Strategists at DataTrek Research here said in a recent note the “primary planning headache” for corporate managers in the second half of the year will come from uncertainty related to trade and tariffs.
“The major concern is the supply chain. So many little parts for almost everything are manufactured in China, and there can be a real hold-up in manufacturing because of these tariffs. It is all a balancing act,” said Tim Ghriskey, chief investment strategist at Inverness Counsel.
Reporting on the second quarter kicks into gear this week, with results on Friday from JPMorgan Chase, Wells Fargo and Citigroup. More than 200 S&P 500 reports are due the following two weeks, including from some US companies that could be caught in the middle of a US trade war with China.
They are expected to include results from Honeywell, Boeing, Whirlpool and Western Digital, while results from Caterpillar are due July 30.
Profit forecasts that include a potential tariff impact will perhaps even overshadow secondquarter earnings growth, which analysts say could equal or surpass the first quarter’s 26.6 per cent year-over-year increase. That was the biggest since the fourth quarter of 2010, according to Thomson Reuters data.
Though consumer discretionary shares have been among the best performers this year, UBS analysts said import tariffs could be a worry for the retail industry.
Harley Davidson drew attention last month when it warned of a financial toll from trade tensions, and the trade dispute in general has created uncertainty for investors struggling to value stocks at a time strong corporate profits might otherwise help carry the bull market through its 10th year.
Some investors say much of the negative news has already been priced into the market, suggesting stocks could gain as earnings are reported.

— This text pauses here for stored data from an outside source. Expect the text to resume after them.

Lemma copy_cgi_same_witness :
  let c : cgi (shash := gmap bytes) (vec := list) :=
    Cgi (<[lit "a" := [lit "1"; lit "2"]]> {[lit "b" := [lit "3"]]}) in
  exists nc, copy_cgi c = Some nc /\ cgi_ok nc /\
    (forall m, param_values nc m = param_values c m) /\
    (cgi_erase nc (lit "a")).1 = (cgi_erase c (lit "a")).1 /\
    (forall m, param_values (cgi_erase nc (lit "a")).2 m =
       if decide (m = lit "a") then None else param_values c m).
Proof.
  apply copy_cgi_same. intros name v Hv. unfold cgi_param_list in Hv. simpl in Hv.
  apply lookup_insert_Some in Hv as [[_ <-]|[_ Hv]]; [done|].
  by apply lookup_singleton_Some in Hv as [_ <-].
Defined.

Definition big_body : bytes := replicate 1500 "a"%byte.

Lemma cgi_post_overflow_witness :
  aborts [3] (new_cgi (vec := list) no_junk 9 (sample_post ∅) 1) (web_of big_body).
Proof.
  apply (cgi_post_overflow no_junk 8 (sample_post ∅) 1 3 big_body [] (fresh_handle 3)).
  - apply web_stream.
  - done.
  - done.
  - done.
  - unfold big_body. rewrite length_replicate. lia.
  - by left.
Defined.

The tariff impact has yet to show up in earnings forecasts, even though trade tensions were a worry heading into first-quarter results as well.
Estimates for S&P 500 secondquarter profit growth actually have risen slightly since April, putting the latest forecast at around 20.7 per cent, based on Thomson Reuters data.
Given that the majority of companies typically beat analysts’ earnings expectations, that number is likely to rise.
But other risks to earnings are mounting as well, including rising interest rates and a strengthening dollar, which strategists say could be more of a problem in the second half of the year if it continues on the same path.
Higher commodity and labour costs are on the list of profit worries as well.